On one hand, you could sense it was possible. The dispute between him and the FA over John Terry and the captaincy had erupted when he made comments to Italian television station RAI. But it didn’t seem that serious. Talks with David Bernstein could have ended with a parting of the ways, and so it proves. But we still didn’t really expect it.
Particularly after Harry Redknapp was acquitted just hours earlier for tax evasion, thus paving the way for the Tottenham manager to take up the England job. Of course Redknapp being Redknapp, he refused to be drawn on it today when the Tottenham manager insisted he had a job to focus on. But unlike Pardew, he didn’t say ‘it’s not for me.’

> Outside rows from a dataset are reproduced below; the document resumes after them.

(** * mounter-elite-plus: the ISO mount engine and its orchestrator

    A shallow embedding of [src/isocmd/mount.cpp] (with the helper
    [extractDirectoryAndFilename] of [sanitization_extraction_readline.cpp])
    and the properties of the selection parser, of the mount-point
    derivation, of the per-image mount state machine and of the task
    orchestration.

    Conventions.
    - [std::string] is [string]; [std::set<std::string>] is [gset string];
      [std::set<int>] is [gset Z]; [int] and [size_t] values are [Z] (or [N]
      for the hash, which is only divided), with the casts written out.
    - Calls that can throw return an [exc] value; a function that is left by
      an exception ends as [Raised], with the state it had reached, and a
      calling thread that nothing catches for is [Aborted].
    - Threads are interleaved at the grain of one closure of the pool: a
      schedule is a list of moves, and the statements hold for every
      schedule.
    - The operating system is an explicit [world]: the directory entries
      under [/mnt], the effective user id, and the trace of the system calls
      made so far.  What the system answers to a call that the program cannot
      predict (does this image mount with this driver?) is read from an
      [os_behaviour] record. *)

From stdpp Require Import base numbers strings list gmap sets pretty.
From Stdlib Require Import Ascii String ZArith Lia.

Local Open Scope string_scope.
Local Open Scope Z_scope.
Local Open Scope list_scope.

(** ** C++ string primitives *)

Module Cpp.

(** [std::isdigit] in the "C" locale. *)
Definition isdigit (c : ascii) : bool :=
  match Ascii.is_nat c with Some _ => true | None => false end.

(** [std::all_of(s.begin(), s.end(), pred)]: true on the empty range. *)
Fixpoint all_of (pred : ascii → bool) (s : string) : bool :=
  match s with
  | EmptyString => true
  | String c r => pred c && all_of pred r
  end.

(** [std::count(s.begin(), s.end(), c)]. *)
Fixpoint count (c : ascii) (s : string) : nat :=
  match s with
  | EmptyString => 0%nat
  | String a r => ((if decide (a = c) then 1 else 0) + count c r)%nat
  end.
(** C2.  For a state whose coordinate vector does not have the declared six
    coefficients, [linearize] fails with a dimension mismatch, and [H] holds
    zero: no Jacobian, partial or other, is stored. *)
Theorem linearize_dimension_mismatch
    (s : State double) (heap : nat -> nat -> double)
    (w : Env double (Params double)) :
  length (x s) <> 6 ->
  snd (Lie.linearize s heap w) = Failed DimensionMismatch
  /\ H (this (fst (Lie.linearize s heap w))) = setZero (H (this w)).
Proof.
  intros Hx. unfold Lie.linearize. rewrite updateJacobians_unfold. cbn zeta.
  rewrite NumericalDiffFacts.df_LieFunctor_mismatch by exact Hx.
  split; reflexivity.
Qed.

Lemma linearize_dimension_mismatch_witness :
  snd (Lie.linearize {| x := Lie.vector_of_Z [1; 2; 3]%Z; v := [] |}
         (fun _ _ => 9%float) (Lie.start Forward))
  = Failed DimensionMismatch
  /\ H (this (fst (Lie.linearize {| x := Lie.vector_of_Z [1; 2; 3]%Z; v := [] |}
                     (fun _ _ => 9%float) (Lie.start Forward))))
     = setZero (H (this (Lie.start Forward))).
Proof.
  apply (linearize_dimension_mismatch
           {| x := Lie.vector_of_Z [1; 2; 3]%Z; v := [] |}
           (fun _ _ => 9%float) (Lie.start Forward)).
  cbn. lia.
Defined.

(** C3.  [h] returns the coordinate vector of the state, all of its
    components, and calling it changes neither the object nor the console;
    on the coordinates [1,2,3,4,5,6] it returns [1,2,3,4,5,6]. *)
Theorem h_returns_coordinates :
  (forall (T E : Type) (m : Model T E) (s : State T),
      h m s = x s /\ h m s = firstn (length (x s)) (x s))
  /\ (forall (T : Type) (ST : Scalar T) (E : Type)
        (engine : E -> Functor T -> Vector T -> Matrix T -> result (Matrix T))
        (S_default : State T) (s : State T) (w : Env T E),
         exec engine S_default (CallH s) w = w)
  /\ (forall (md : Mode) (vel : Vector double),
         h (Lie.model md) (Lie.s123456 vel)
         = Lie.vector_of_Z [1; 2; 3; 4; 5; 6]%Z).
Proof.
  split; [| split].
  - intros T E m s. unfold h. split; [reflexivity |].
    symmetry. apply firstn_all.
  - intros. reflexivity.
  - intros. reflexivity.
Qed.

(** C4.  The constructor sets [V] to the identity matrix, and after any
    sequence of [h] and [updateJacobians] calls [V] is still that identity
    matrix. *)
Theorem noise_jacobian_constant
    (T : Type) (ST : Scalar T) (E : Type)
    (engine : E -> Functor T -> Vector T -> Matrix T -> result (Matrix T))
    (S_default : State T) (base : Model T E) (n : nat)
    (cs : list (@Call T)) (out : string) :
  has_shape n n (V base) = true ->
  V (LiePositionMeasurementModel_ctor base) = identity n
  /\ V (this (run engine S_default cs
                {| this := LiePositionMeasurementModel_ctor base;
                   cout := out |}))
     = V (LiePositionMeasurementModel_ctor base).
Proof.
  intros Hs. split.
  - unfold LiePositionMeasurementModel_ctor. cbn [V set_V].
    apply setIdentity_square, Hs.
  - rewrite run_V. reflexivity.
Qed.

Lemma noise_jacobian_constant_witness :
  V (LiePositionMeasurementModel_ctor (Lie.base Forward)) = identity 6
  /\ V (this (run df Lie.S0
                [CallUpdateJacobians (Lie.s123456 []) (fun _ _ => 9%float);
                 CallH (Lie.s123456 []);
                 CallUpdateJacobians {| x := []; v := [] |} (fun _ _ => 0%float)]
                {| this := LiePositionMeasurementModel_ctor (Lie.base Forward);
                   cout := EmptyString |}))
     = V (LiePositionMeasurementModel_ctor (Lie.base Forward)).
Proof.
  apply (noise_jacobian_constant double double_Scalar (Params double) df
           Lie.S0 (Lie.base Forward) 6
           [CallUpdateJacobians (Lie.s123456 []) (fun _ _ => 9%float);
            CallH (Lie.s123456 []);
            CallUpdateJacobians {| x := []; v := [] |} (fun _ _ => 0%float)]
           EmptyString).
  reflexivity.
Defined.

(** C5.  Two states with the same coordinates and different velocities give
    the same measurement and the same outcome of [updateJacobians], whatever
    the engine; and the functor evaluates [h] on coordinates alone: the
    velocity it hands over is zero, and [h] does not read it. *)
Theorem velocity_not_consumed
    (T : Type) (ST : Scalar T) (E : Type)
    (engine : E -> Functor T -> Vector T -> Matrix T -> result (Matrix T))
    (S_default : State T) (m : Model T E) (s1 s2 : State T)
    (heap : nat -> nat -> T) (w : Env T E) :
  x s1 = x s2 ->
  h m s1 = h m s2
  /\ updateJacobians engine S_default s1 heap w
     = updateJacobians engine S_default s2 heap w
  /\ (forall (x0 vel : Vector T),
         snd (LieFunctor_operator S_default m x0)
         = h m {| x := x0; v := vel |}).
Proof.
  intros Hx. split; [| split].
  - unfold h. exact Hx.
  - rewrite !updateJacobians_unfold. rewrite Hx. reflexivity.
  - intros x0 vel. reflexivity.
Qed.

Lemma velocity_not_consumed_witness :
  h (Lie.model Forward) (Lie.s123456 [])
  = h (Lie.model Forward) (Lie.s123456 (Lie.vector_of_Z [7; 7; 7; 7; 7; 7]%Z))
  /\ updateJacobians df Lie.S0 (Lie.s123456 []) (fun _ _ => 9%float)
       (Lie.start Forward)
     = updateJacobians df Lie.S0
         (Lie.s123456 (Lie.vector_of_Z [7; 7; 7; 7; 7; 7]%Z))
         (fun _ _ => 9%float) (Lie.start Forward)
  /\ (forall (x0 vel : Vector double),
         snd (LieFunctor_operator Lie.S0 (Lie.model Forward) x0)
         = h (Lie.model Forward) {| x := x0; v := vel |}).
Proof.
  apply (velocity_not_consumed double double_Scalar (Params double) df Lie.S0
           (Lie.model Forward) (Lie.s123456 [])
           (Lie.s123456 (Lie.vector_of_Z [7; 7; 7; 7; 7; 7]%Z))
           (fun _ _ => 9%float) (Lie.start Forward)).
  reflexivity.
Defined.

(** C6 fails on the code.  Two calls of [linearize] on the same model, with
    the same state and the same step-size parameters, store different [H]
    when the storage given to the work matrix differs: columns 6 to 11 of
    [H] are copied from coefficients that nothing has written. *)
Theorem linearize_depends_on_storage :
  H (this (fst (Lie.linearize (Lie.s123456 []) (fun _ _ => 9%float)
                  (Lie.start Forward))))
  <> H (this (fst (Lie.linearize (Lie.s123456 []) (fun _ _ => 0%float)
                     (Lie.start Forward)))).
Proof.
  intros Heq.
  apply (f_equal (fun M => PrimFloat.eqb (nth 0 (nth 6 M []) 0%float)
                             9%float)) in Heq.
  vm_compute in Heq. discriminate Heq.
Qed.
(** C4: for every sequence whose elements [r] all satisfy [1 + r >= 0],
    [time_weighted_rate_of_return] returns the product of the [sqrt (1 + r)]
    minus [1]; for the empty sequence the product is [1] and the result [0]. *)
Theorem time_weighted_rate_of_return_product :
  (forall l : list R,
      sqrt_defined l ->
      time_weighted_rate_of_return l = Ok (sqrt_product l - 1))
  /\ sqrt_product [] = 1
  /\ time_weighted_rate_of_return [] = Ok 0.
Proof.
  split; [ | split].
  - intros l Hl. unfold time_weighted_rate_of_return.
    rewrite twrr_loop_product by assumption. cbn [bind].
    f_equal. ring.
  - reflexivity.
  - unfold time_weighted_rate_of_return. cbn. f_equal. ring.
Qed.

Lemma time_weighted_rate_of_return_witness :
  time_weighted_rate_of_return [3; 0] = Ok (sqrt_product [3; 0] - 1)
  /\ time_weighted_rate_of_return [] = Ok 0.
Proof.
  split.
  - apply (proj1 time_weighted_rate_of_return_product [3; 0]).
    repeat constructor; lra.
  - apply (proj2 (proj2 time_weighted_rate_of_return_product)).
Defined.

(** ** Net present value of uneven cash flows *)

Section Discounting.

Variable rate : R.
Hypothesis rate_ok : 1 + rate <> 0.
(** * Marketing campaign processor: aggregation, simulation and controller

    A shallow embedding of [analysis.py], [data_handling.py] and
    [visualization.py].

    Modelling conventions.
    - A pandas [DataFrame] of campaign data is a header (the list of column
      names) and a list of rows.  A row carries one cell per known column;
      a cell is [None] when the value is missing (pandas' NaN / NaT).  A
      column can only be read when its name is in the header: reading an
      absent column raises [KeyError], as pandas does.
    - Integer columns are [Z]; real-valued columns are exact rationals [Q].
      The result of a true division [/] is a [PyFloat]: a finite rational,
      one of the two infinities, or NaN.  Rounding of binary64 arithmetic
      is not part of the model.
    - Python exceptions are values; a computation that may raise returns a
      [Result].  Effects (logging, the file system, matplotlib, the objects
      shared between caller and callee) are threaded through a state. *)

From Stdlib Require Import ZArith QArith String Ascii List Lia Bool.
From Stdlib Require Import Sorting.Sorted.
From Stdlib Require Import Decimal DecimalString DecimalN.
From stdpp Require Import gmap strings list.
From Stdlib Require OrderedTypeEx.

Close Scope Q_scope.
Local Open Scope string_scope.
Local Open Scope list_scope.
Local Open Scope Z_scope.

(** ** Python exceptions and results *)

Inductive ExcClass :=
| ValueError | KeyError | FileNotFoundError | TypeError
| OSError | EmptyDataError | ParserError | UnicodeDecodeError.

(** [exc_arg] is the argument the exception was built with. *)
Record PyExc := mkExc { exc_class : ExcClass; exc_arg : string }.

Definition squote : string := "'".
Definition dquote : string := String (ascii_of_nat 34) EmptyString.

Fixpoint contains (c : ascii) (s : string) : bool :=
  match s with
  | EmptyString => false
  | String c' s' => Ascii.eqb c c' || contains c s'
  end.

(** [repr] of a string without characters that need escaping: single
    quotes, unless the text has a single quote and no double quote. *)
Definition repr (s : string) : string :=
  if contains "'"%char s && negb (contains (ascii_of_nat 34) s)
  then dquote +:+ s +:+ dquote
  else squote +:+ s +:+ squote.

(** [str(e)]: a [KeyError] shows the [repr] of its argument, the other
    classes show the argument itself. *)
Definition str (e : PyExc) : string :=
  match exc_class e with
  | KeyError => repr (exc_arg e)
  | _ => exc_arg e
  end.

Inductive Result (A : Type) :=
| Ok (a : A)
| Raise (e : PyExc).
Arguments Ok {A} a.
Arguments Raise {A} e.

Definition rbind {A B} (r : Result A) (k : A -> Result B) : Result B :=
  match r with
  | Ok a => k a
  | Raise e => Raise e
  end.

Declare Scope result_scope.
Delimit Scope result_scope with result.
Notation "x <- r ;; k" := (rbind r (fun x => k))
  (at level 100, r at next level, right associativity) : result_scope.

(** ** Numbers

    [PyFloat] is the value space of a float64 cell, idealised: a finite
    value is an exact rational. *)

Inductive PyFloat :=
| Fin (q : Q)
| PosInf
| NegInf
| NaN.

(** True division of two integer totals, as numpy evaluates
    [int64 / int64]: a zero divisor never raises; it gives an infinity
    whose sign is the dividend's, and NaN for [0 / 0]. *)
Definition true_divide (a b : Z) : PyFloat :=
  if b =? 0 then
    (if a =? 0 then NaN else if 0 <? a then PosInf else NegInf)
  else Fin (Qdiv (inject_Z a) (inject_Z b)).

Definition is_finite (x : PyFloat) : bool :=
  match x with Fin _ => true | _ => false end.

Definition isnan (x : PyFloat) : bool :=
  match x with NaN => true | _ => false end.

(** [x >= y] on non-NaN floats; a NaN on either side compares false. *)
Definition float_geb (x y : PyFloat) : bool :=
  match x, y with
  | NaN, _ | _, NaN => false
  | PosInf, _ => true
  | _, PosInf => false
  | _, NegInf => true
  | NegInf, _ => false
  | Fin p, Fin q => Qle_bool q p
  end.
(** [x.toFixed(k)]: the nearest multiple of [10^-k] to the exact value of
    [x], the larger one on a tie. *)
Definition toFixed (x : float) (k : nat) : string :=
  match Prim2SF x with
  | S754_nan => "NaN"
  | S754_infinity s => if s then "-Infinity" else "Infinity"
  | S754_zero _ => fixedDigits false 0 k
  | S754_finite s m e =>
      let p := (10 ^ Z.of_nat k)%Z in
      let n :=
        if (0 <=? e)%Z then (Zpos m * 2 ^ e * p)%Z
        else ((2 * Zpos m * p + 2 ^ (- e)) / (2 * 2 ^ (- e)))%Z in
      fixedDigits s n k
  end.

Definition parse (s : string) : option Js.value :=
  if String.eqb s "null" then Some Js.Null
  else if String.eqb s "true" then Some (Js.Bool true)
  else if String.eqb s "false" then Some (Js.Bool false)
  else if String.eqb s "{}" then Some (Js.Obj [])
  else if String.eqb s "[]" then Some (Js.Arr [])
  else None.

(** Numbers print without decimals, objects as [Object.prototype.toString]
    prints them. *)
Definition engine : Runtime :=
  mkRuntime sin cos atan2 stringToNumber (fun x => toFixed x 0) toFixed
    (fun _ => "[object Object]") parse.

Definition cornerCafe : Shops.t :=
  Shops.mk "Corner Cafe" (Some "9876543210") (Some "corner@shop.com")
    (Js.Num 12.97) (Js.Num 77.59).

Definition teaHouse : Shops.t :=
  Shops.mk "Tea House" None None (Js.Num 12.98) (Js.Num 77.6).

Definition catalogue : list Products.t :=
  [ Products.mk "Cheese Burger" (Js.Num 150) (Js.Num 4.5) 1 (Some cornerCafe);
    Products.mk "Masala Tea" (Js.Num 20) (Js.Num 4) 2 (Some teaHouse);
    Products.mk "Veg Burger" (Js.Num 120) (Js.Num 4.2) 2 (Some teaHouse) ].

(** [name ilike '%q%'], for a [q] without wildcards. *)
Definition ilikeMatch (pattern : option string) (p : Products.t) : bool :=
  match pattern with
  | None => true
  | Some pat =>
      Js.includes (Js.toLowerCase (Products.name p))
        (Js.toLowerCase (Js.removeAll "%" pat))
  end.

Definition productsIn (table : list Products.t) (shopIds : list nat)
    (pattern : option string) : Resp (list Products.t) :=
  mkResp
    (Some (filter (fun p => existsb (Nat.eqb (Products.shop_id p)) shopIds
                            && ilikeMatch pattern p) table))
    None.

(** Two products whose joined shop is missing, the dearer one first. *)
Definition unlocated : list Products.t :=
  [ Products.mk "Paneer Pizza" (Js.Num 200) (Js.Num 4) 1 None;
    Products.mk "Veg Pizza" (Js.Num 100) (Js.Num 4) 1 None ].

(** Two products of one shop without a price, the lower rated one first. *)
Definition unpriced : list Products.t :=
  [ Products.mk "Chef Special" Js.Null (Js.Num 3) 1 (Some cornerCafe);
    Products.mk "Daily Special" Js.Null (Js.Num 5) 1 (Some cornerCafe) ].

(** Candidates with finite keys, out of order. *)
Definition shortlist : list Enriched.t :=
  [ Enriched.mk "poor" 200 2 "s" None None 2.5;
    Enriched.mk "good" 200 5 "s" None None 2.5;
    Enriched.mk "cheap" 100 1 "s" None None 2.5;
    Enriched.mk "near" 300 1 "s" None None 1.5 ].

Definition image : File := mkFile "<jpeg bytes>" "image/jpeg".

Definition priceHistory : list PriceRow :=
  [ mkRow 110 "2024-03-03"; mkRow 100 "2024-03-02"; mkRow 100 "2024-03-01" ].

(** A deployment over the sample catalogue. *)
Definition deployment (localRanking apiKey : bool) (shops : list NearbyShop.t)
    (model : Prompt -> Call string) (models : Call unit)
    (classifier : File -> Call (option (list Prediction)))
    (detector : File -> Call (option (list Detection))) : Env :=
  mkEnv engine localRanking apiKey
    (fun _ _ => mkResp (Some shops) None)
    (productsIn catalogue)
    (fun _ _ => mkResp (Some priceHistory) None)
    (fun _ _ => 100%float)
    model models classifier detector.

Definition twoShops : list NearbyShop.t := [NearbyShop.mk 1; NearbyShop.mk 2].

(** Two shops in range, no API key, no usable local models, local ranking
    switched on. *)
Definition offline : Env :=
  deployment true false twoShops (fun _ => Fails) Fails (fun _ => Fails) (fun _ => Fails).

(** The same with no shop in range. *)
Definition deserted : Env :=
  deployment true false [] (fun _ => Fails) Fails (fun _ => Fails) (fun _ => Fails).

(** A model that answers in prose inside a code fence. *)
Definition chatty : Env :=
  deployment false true twoShops
    (fun _ => Gives "```json I could not decide between these. ```")
    Fails (fun _ => Fails) (fun _ => Fails).

(** The vision model is down; the local classifier sees no food, the
    detector sees a hot dog behind a faint pizza. *)
Definition visionDown : Env :=
  deployment true true twoShops (fun _ => Fails) (Gives tt)
    (fun _ => Gives (Some [mkPrediction "plate, dish" 0.6; mkPrediction "table" 0.2]))
    (fun _ => Gives (Some [mkDetection "pizza" (Js.Num 0.2);
                           mkDetection "hot dog" (Js.Num 0.7)])).


(** A model that answers with an empty object inside a fence. *)
Definition fenced : Env :=
  deployment false true twoShops (fun _ => Gives "```json {} ```")
    Fails (fun _ => Fails) (fun _ => Fails).

(** A vision model that names the food, and no ranking model. *)
Definition sighted : Env :=
  deployment true true twoShops
    (fun prompt =>
       match prompt with
       | VisionPrompt _ => Gives " Burger "
       | _ => Fails
       end)
    Fails (fun _ => Fails) (fun _ => Fails).
(** * rag: command-line front end of the retrieval backend

    A shallow embedding of the command actions of [rag.go] and of
    [cmd/srag/health.go], and the properties of their error handling.

    The commands are glue around collaborators that live outside these two
    files (the [rag/v1] package, the OpenAI client, the JSON decoder, the
    file system).  Each collaborator is a field of a record of responses;
    every call to one is recorded in a trace, so that "what was called, in
    which order, with which arguments" is a statement about a list. *)

From Stdlib Require Import ZArith List String Bool Lia.
Import ListNotations.
Local Open Scope string_scope.
Local Open Scope list_scope.
Set Warnings "-register-all".

(* ================================================================== *)
(** * Part I: the embedding                                            *)
(* ================================================================== *)

(** ** Go error values *)

(** An [error] is a message made by [errors.New], the sentinel
    [http.ErrServerClosed], or an error wrapping another one.  The
    collaborators modelled here never hand out the walk-control sentinels
    [fs.SkipDir] and [fs.SkipAll], so these have no constructor. *)
Inductive error : Type :=
| errors_New (msg : string)
| http_ErrServerClosed
| errors_Wrap (cause : error) (msg : string).

Fixpoint error_eqb (a b : error) : bool :=
  match a, b with
  | errors_New m, errors_New n => String.eqb m n
  | http_ErrServerClosed, http_ErrServerClosed => true
  | errors_Wrap c m, errors_Wrap d n => error_eqb c d && String.eqb m n
  | _, _ => false
  end.

(** [errors.Is(err, target)]: compare, then unwrap and try again. *)
Fixpoint errors_Is (err target : error) : bool :=
  error_eqb err target
  || match err with
     | errors_Wrap cause _ => errors_Is cause target
     | _ => false
     end.

(** [err.Error()]. *)
Fixpoint Error (e : error) : string :=
  match e with
  | errors_New m => m
  | http_ErrServerClosed => "http: Server closed"
  | errors_Wrap c m => (m ++ ": " ++ Error c)%string
  end.

(** ** Data exchanged with the collaborators *)

(** A [float64] is its 64 bits; only the number of components of a vector
    is ever inspected. *)
Inductive float64 : Type := Float64 (bits : Z).

(** [openai.Embedding] and [openai.CreateEmbeddingResponse]. *)
Record openai_Embedding : Type := { Embedding : list float64 }.
Record CreateEmbeddingResponse : Type := { Data : list openai_Embedding }.

(** [openai.CompletionChoice] and [openai.Completion]. *)
Record CompletionChoice : Type := { Text : string }.
Record Completion : Type := { Choices : list CompletionChoice }.

Inductive EncodingFormat : Type := EncodingFormatFloat | EncodingFormatBase64.

Record EmbeddingNewParams : Type := {
  Input : string;
  Model : string;
  EncodingFormat_ : EncodingFormat
}.

Record CompletionNewParams : Type := {
  CompletionModel : string;
  Prompt : string
}.

(** [rag.RerankRequest]. *)
Record RerankRequest : Type := {
  RerankModel : string;
  Query : string;
  Documents : list string;
  TopN : Z
}.

(** Modelled from the spec: the [rag.Document] and chunk record types of
    package [rag/v1], which is not part of the two files: "a raw-document
    reference plus an ordered list of chunk records (chunk_index, text)". *)
Record Chunk : Type := { ChunkIndex : Z; ChunkText : string }.
Record Document : Type := { RawDocument : string; Chunks : list Chunk }.
(* ===== verification/_CoqProject ===== *)
-Q . S2P
Prelude.v
Varint.v
Protocol.v
Frames.v
AckFrame.v
FrameParser.v
Fec.v
FecCodes.v
FecManager.v
HandleFrames.v
RingBuffer.v
Queues.v
Float64.v
FlowControl.v
ReceivedPackets.v
SentHistory.v
Ecn.v
SentHandler.v
SentLedger.v
SentSafety.v
FrameSorter.v
SorterCorrect.v
CryptoStream.v
ReceiveStream.v
SendStream.v
SendCorrect.v
StreamTransfer.v
Headers.v
RetransmissionQueue.v
Framer.v
StreamsMap.v
StreamLimits.v
FramerStreams.v
PacketPacker.v
PackerCorrect.v
TransportParameters.v
ConnectionIDs.v
ConnIDsCorrect.v
Congestion.v
MtuDiscovery.v
PacketProtection.v
KeyUpdate.v
CryptoSetup.v
Unpacker.v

Of course it’s for him. The job is practically made for him. A team who are fragmented and divided, and inept tactically, require a manager who won’t focus on endless tactical drills and will pull them together. Redknapp is perfect.
But Capello, why now? He didn’t seem happy, that’s for sure, ever since the World Cup in 2010 when he discovered his players were incapable of entertaining themselves when isolated from the outside world. And he didn’t seem to fit into the England role. He is a manager who understands tactics, who wants his players to play a certain way. But trying to get the England team to adhere to complex tactical instructions is like trying to get a cat to bark. It isn’t going to happen. He wasn’t right.
The players didn’t seem to take to him and the media storm which was created after the World Cup made his position untenable. The English media is unforgiving, and once he had lost them, with his poor grasp of English, his chances of remaining in the post for too long were never going to be particularly high. Keeping the media onside is absolutely fundamental for an England manager.
Capello leaves with a legacy. A divided dressing room complicated by the John Terry affair. Capello guided England to two major competitions, and came up short whilst there as his tournament experience was not good or suited to English players. As one sports writer put it on Friday, “he did not like the English, and the English did not like him.”
And as another newspaper said, it’s “Harriverderci.”